[What needs to be done]:
Search the material for the string "AExn" and copy each line where it occurs.

[The data]:

- - -

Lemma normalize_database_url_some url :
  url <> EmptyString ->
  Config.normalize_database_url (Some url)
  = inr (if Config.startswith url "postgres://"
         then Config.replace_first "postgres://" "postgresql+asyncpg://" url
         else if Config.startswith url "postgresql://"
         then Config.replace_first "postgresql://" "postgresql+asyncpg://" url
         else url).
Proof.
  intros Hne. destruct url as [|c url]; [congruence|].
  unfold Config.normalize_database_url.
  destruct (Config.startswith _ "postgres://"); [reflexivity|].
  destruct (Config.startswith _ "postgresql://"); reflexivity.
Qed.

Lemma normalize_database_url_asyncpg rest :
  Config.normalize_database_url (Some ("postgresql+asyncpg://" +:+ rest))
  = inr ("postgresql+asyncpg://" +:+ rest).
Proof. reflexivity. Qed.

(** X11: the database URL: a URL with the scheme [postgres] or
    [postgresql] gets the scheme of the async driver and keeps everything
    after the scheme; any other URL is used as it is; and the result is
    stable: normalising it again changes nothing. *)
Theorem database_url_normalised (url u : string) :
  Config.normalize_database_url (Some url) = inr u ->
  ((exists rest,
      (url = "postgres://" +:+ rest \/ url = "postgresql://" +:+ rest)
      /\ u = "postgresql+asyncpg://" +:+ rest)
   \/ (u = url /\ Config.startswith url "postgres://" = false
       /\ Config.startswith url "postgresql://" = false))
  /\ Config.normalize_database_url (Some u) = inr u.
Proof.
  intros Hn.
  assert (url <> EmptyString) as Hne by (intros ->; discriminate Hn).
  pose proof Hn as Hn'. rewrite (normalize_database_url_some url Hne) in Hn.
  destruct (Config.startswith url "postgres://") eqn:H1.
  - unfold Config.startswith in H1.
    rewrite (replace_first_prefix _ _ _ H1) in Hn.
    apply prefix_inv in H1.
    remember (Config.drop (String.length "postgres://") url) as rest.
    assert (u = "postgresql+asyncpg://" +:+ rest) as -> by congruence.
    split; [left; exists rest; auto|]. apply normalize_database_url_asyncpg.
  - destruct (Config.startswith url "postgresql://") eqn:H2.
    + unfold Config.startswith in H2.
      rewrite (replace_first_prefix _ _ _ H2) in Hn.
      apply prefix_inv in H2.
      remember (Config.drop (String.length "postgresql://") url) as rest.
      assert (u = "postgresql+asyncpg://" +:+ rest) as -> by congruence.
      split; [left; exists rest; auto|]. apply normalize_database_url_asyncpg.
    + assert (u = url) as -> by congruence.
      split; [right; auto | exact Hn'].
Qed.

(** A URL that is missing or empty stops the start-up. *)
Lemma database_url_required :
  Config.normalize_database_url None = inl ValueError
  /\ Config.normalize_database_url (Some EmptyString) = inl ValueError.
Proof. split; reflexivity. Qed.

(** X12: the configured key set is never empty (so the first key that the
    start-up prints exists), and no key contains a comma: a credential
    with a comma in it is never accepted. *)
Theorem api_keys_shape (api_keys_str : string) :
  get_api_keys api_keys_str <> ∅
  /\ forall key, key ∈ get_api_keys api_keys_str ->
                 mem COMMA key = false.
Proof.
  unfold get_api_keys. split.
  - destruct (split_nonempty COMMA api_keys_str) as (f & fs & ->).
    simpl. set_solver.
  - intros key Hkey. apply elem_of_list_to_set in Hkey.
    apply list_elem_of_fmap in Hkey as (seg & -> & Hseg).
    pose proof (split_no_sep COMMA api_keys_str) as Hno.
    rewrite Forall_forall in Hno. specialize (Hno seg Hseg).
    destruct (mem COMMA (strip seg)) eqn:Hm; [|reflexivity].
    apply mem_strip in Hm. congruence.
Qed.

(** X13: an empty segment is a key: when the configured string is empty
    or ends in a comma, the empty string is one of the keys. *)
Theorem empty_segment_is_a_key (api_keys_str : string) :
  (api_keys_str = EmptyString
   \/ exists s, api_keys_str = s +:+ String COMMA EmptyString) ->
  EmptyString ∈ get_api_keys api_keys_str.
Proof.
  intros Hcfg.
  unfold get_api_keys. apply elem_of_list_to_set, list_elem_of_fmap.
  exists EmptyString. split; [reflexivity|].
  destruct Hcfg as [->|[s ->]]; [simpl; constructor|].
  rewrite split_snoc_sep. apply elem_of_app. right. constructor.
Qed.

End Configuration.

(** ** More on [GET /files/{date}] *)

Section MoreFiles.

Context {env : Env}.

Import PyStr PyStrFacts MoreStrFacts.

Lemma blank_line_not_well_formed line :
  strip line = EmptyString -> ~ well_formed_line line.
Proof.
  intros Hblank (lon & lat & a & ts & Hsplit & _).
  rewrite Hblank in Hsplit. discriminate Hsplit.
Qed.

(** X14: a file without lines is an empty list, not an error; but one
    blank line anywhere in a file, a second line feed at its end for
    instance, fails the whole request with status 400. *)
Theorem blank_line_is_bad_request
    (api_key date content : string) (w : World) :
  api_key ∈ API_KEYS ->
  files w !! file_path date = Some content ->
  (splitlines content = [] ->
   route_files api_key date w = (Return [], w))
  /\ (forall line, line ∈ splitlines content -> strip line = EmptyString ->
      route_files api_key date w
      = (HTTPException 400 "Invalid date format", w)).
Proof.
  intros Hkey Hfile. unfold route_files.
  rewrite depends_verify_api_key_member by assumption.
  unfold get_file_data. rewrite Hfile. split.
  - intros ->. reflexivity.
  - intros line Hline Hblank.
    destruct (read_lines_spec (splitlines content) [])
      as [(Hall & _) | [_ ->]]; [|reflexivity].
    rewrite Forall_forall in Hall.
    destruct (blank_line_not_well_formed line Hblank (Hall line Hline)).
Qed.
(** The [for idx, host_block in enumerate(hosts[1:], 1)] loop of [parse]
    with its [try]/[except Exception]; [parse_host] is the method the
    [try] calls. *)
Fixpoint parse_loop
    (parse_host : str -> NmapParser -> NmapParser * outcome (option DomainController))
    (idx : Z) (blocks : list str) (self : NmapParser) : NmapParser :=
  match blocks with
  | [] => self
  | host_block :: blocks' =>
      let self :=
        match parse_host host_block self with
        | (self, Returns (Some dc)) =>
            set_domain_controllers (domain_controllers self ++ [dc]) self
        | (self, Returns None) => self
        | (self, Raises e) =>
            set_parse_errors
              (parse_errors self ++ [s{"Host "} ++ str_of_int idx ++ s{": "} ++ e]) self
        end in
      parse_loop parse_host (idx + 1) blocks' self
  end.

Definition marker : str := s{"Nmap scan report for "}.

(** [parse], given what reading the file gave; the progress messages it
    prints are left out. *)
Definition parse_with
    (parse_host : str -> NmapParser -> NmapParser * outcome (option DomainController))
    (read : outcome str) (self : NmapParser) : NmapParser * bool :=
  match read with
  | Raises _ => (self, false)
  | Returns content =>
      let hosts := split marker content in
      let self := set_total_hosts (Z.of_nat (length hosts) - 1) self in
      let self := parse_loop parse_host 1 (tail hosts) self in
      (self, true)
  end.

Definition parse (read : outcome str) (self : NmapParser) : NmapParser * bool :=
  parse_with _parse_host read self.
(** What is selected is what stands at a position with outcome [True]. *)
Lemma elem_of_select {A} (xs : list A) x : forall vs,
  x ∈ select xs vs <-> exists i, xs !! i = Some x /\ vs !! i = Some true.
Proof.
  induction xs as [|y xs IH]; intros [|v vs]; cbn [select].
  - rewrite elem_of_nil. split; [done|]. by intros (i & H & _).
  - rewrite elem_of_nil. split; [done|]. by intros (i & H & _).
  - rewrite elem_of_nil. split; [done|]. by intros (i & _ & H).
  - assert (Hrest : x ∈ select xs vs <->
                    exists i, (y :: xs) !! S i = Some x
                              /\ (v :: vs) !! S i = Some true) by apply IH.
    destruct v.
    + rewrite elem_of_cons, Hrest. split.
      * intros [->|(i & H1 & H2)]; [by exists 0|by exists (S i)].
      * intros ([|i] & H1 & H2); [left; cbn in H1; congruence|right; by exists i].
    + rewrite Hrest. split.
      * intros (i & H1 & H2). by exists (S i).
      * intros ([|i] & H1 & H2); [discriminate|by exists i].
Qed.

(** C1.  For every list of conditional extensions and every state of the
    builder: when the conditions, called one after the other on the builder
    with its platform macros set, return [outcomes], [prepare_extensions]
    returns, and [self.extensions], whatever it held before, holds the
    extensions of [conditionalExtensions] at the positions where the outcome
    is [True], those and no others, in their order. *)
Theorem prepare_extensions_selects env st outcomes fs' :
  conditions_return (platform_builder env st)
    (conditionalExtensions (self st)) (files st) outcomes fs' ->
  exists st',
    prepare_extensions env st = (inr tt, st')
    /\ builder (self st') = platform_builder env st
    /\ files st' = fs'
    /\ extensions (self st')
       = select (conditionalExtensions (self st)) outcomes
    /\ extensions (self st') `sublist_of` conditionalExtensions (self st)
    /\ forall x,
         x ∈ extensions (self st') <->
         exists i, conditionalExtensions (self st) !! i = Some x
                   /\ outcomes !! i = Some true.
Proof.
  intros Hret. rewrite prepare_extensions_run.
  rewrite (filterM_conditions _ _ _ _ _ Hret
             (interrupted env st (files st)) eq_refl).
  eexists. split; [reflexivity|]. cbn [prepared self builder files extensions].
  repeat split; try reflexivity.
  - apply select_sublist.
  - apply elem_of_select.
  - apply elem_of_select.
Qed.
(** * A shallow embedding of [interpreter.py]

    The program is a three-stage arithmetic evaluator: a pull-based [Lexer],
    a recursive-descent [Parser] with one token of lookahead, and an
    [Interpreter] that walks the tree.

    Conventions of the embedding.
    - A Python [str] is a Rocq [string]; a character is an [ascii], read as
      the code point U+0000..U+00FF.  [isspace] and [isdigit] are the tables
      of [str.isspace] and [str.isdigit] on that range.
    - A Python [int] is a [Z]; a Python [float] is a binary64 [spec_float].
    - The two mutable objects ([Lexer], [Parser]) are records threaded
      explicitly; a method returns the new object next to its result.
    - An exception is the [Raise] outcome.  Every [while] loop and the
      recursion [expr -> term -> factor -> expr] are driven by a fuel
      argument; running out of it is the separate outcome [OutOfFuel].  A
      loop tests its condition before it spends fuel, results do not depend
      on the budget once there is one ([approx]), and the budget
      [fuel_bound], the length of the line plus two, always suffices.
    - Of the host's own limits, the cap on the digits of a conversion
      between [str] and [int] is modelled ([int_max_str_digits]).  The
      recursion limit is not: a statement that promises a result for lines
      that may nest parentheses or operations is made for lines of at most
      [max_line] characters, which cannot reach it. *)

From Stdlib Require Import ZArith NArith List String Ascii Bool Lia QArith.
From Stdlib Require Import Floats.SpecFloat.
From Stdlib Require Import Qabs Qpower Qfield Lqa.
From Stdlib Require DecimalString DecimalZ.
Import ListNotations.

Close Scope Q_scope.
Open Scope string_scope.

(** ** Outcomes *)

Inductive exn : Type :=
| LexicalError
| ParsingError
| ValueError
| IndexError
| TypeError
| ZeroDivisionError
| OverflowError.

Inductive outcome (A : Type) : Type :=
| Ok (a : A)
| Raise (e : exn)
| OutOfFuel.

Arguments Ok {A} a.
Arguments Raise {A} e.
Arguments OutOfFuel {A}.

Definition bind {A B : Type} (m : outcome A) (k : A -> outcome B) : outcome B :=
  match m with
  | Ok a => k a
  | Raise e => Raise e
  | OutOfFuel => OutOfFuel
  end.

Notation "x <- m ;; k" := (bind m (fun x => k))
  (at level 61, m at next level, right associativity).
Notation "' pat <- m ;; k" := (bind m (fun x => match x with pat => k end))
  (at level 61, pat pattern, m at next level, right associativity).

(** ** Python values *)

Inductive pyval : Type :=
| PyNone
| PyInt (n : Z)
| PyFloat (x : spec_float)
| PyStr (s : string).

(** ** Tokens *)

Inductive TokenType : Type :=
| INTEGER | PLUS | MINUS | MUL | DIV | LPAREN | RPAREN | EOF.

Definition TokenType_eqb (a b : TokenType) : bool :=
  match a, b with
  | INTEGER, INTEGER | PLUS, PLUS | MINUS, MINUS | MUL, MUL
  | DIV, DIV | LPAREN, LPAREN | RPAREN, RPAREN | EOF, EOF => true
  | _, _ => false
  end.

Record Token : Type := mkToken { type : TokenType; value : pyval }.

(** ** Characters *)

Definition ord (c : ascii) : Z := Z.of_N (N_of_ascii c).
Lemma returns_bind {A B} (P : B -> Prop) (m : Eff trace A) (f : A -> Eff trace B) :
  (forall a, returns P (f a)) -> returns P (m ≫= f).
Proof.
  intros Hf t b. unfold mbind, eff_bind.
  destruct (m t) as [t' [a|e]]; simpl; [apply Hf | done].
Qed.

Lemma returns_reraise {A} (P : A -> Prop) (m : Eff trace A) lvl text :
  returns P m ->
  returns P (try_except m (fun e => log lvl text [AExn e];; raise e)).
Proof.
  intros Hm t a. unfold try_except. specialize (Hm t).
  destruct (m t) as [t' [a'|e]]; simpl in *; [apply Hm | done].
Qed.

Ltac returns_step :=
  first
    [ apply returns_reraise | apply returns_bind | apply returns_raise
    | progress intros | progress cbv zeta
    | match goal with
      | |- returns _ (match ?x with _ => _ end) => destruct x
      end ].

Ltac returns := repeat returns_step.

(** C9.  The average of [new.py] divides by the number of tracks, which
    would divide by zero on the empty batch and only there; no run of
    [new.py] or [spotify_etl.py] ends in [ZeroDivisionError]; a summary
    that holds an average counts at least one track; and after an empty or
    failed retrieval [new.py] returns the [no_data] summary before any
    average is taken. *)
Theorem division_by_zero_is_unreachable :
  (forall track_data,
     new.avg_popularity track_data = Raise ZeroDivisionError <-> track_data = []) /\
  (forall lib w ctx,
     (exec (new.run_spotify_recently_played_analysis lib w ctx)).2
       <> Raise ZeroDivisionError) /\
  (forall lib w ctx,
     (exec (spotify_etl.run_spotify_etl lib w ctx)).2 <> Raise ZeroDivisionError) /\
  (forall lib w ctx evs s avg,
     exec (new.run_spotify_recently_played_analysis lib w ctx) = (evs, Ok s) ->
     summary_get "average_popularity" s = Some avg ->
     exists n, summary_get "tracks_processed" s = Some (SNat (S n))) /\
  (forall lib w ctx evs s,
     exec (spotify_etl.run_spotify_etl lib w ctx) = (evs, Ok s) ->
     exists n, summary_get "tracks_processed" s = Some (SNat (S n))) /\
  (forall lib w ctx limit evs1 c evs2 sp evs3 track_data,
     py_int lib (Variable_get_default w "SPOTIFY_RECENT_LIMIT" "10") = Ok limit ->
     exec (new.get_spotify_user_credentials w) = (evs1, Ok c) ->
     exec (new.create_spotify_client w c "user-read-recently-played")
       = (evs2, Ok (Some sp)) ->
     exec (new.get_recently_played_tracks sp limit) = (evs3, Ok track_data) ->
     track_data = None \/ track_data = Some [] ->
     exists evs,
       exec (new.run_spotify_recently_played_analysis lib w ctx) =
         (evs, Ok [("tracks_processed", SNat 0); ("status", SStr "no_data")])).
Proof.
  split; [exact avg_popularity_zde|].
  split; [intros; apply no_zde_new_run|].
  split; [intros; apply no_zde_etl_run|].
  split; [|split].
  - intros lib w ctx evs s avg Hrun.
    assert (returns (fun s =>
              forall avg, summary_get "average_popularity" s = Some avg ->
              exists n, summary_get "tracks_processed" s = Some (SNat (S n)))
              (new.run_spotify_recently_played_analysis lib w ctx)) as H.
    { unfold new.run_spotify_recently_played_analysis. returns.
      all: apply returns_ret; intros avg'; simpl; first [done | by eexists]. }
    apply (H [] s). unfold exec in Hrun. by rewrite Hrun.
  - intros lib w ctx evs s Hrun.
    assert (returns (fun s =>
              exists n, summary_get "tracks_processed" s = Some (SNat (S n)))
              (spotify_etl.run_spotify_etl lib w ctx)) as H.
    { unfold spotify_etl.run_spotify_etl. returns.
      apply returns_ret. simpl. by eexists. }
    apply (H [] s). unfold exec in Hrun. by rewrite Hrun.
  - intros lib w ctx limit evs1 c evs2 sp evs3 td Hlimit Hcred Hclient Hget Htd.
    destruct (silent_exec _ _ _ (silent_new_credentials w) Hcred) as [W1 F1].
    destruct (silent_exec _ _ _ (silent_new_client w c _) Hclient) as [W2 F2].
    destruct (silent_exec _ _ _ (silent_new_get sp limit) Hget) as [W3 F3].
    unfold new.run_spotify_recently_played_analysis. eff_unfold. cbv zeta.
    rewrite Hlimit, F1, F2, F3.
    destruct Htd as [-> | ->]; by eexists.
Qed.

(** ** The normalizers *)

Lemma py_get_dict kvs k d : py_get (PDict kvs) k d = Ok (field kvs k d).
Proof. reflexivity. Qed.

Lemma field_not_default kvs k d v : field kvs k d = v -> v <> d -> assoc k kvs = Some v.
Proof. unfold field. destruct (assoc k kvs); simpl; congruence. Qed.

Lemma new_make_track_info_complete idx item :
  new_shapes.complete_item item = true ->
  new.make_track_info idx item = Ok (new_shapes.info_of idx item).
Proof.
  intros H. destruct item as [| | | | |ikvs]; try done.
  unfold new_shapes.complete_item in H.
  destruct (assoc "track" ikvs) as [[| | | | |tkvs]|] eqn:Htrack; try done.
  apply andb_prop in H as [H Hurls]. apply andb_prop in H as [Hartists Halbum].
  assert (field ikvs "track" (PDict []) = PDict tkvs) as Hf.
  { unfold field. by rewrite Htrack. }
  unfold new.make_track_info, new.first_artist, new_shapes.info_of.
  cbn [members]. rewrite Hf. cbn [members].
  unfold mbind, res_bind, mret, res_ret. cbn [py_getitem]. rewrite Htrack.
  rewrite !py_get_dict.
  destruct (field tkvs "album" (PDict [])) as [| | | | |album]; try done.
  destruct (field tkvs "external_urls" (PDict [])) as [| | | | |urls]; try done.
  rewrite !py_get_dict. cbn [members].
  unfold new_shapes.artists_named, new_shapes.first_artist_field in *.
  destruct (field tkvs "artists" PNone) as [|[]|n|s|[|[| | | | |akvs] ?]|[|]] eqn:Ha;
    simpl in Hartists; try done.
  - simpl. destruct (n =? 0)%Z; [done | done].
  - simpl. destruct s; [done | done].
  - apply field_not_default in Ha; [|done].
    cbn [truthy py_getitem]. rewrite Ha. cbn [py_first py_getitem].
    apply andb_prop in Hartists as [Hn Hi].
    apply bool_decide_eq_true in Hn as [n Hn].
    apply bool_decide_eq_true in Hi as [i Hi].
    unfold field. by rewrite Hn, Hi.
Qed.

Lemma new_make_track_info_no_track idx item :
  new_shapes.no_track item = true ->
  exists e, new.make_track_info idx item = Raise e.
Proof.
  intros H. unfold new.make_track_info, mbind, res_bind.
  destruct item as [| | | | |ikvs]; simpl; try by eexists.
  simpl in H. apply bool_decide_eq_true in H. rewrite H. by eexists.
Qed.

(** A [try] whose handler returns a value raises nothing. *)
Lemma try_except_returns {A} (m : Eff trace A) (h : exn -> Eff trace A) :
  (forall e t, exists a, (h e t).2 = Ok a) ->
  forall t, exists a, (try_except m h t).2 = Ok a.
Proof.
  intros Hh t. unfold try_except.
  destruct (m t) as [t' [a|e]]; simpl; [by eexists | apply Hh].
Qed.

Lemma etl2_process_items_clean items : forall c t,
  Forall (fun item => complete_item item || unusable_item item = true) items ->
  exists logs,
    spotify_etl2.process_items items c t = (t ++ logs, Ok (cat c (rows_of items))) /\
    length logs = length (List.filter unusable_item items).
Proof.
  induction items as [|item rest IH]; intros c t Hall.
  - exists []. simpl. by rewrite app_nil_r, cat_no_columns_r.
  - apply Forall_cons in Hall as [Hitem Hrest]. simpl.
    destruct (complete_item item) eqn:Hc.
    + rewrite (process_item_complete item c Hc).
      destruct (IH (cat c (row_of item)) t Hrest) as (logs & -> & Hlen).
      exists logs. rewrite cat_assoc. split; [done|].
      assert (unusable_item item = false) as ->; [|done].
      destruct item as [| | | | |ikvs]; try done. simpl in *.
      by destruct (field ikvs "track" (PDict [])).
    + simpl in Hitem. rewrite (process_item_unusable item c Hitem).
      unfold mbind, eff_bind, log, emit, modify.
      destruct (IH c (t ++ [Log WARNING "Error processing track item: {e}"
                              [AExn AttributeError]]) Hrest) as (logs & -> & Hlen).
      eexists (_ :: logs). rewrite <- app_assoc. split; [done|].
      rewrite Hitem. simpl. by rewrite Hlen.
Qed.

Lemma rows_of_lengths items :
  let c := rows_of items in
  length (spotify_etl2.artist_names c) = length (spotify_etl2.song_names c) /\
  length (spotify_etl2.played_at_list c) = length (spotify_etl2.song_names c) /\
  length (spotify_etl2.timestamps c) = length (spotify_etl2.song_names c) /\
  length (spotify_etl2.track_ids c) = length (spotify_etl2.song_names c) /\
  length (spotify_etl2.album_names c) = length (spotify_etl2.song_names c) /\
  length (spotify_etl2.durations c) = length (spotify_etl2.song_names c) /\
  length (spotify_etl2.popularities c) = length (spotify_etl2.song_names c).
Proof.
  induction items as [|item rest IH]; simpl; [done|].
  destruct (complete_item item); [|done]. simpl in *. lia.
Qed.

- - -

[Output of the task]:
  returns P (try_except m (fun e => log lvl text [AExn e];; raise e)).
                              [AExn AttributeError]]) Hrest) as (logs & -> & Hlen).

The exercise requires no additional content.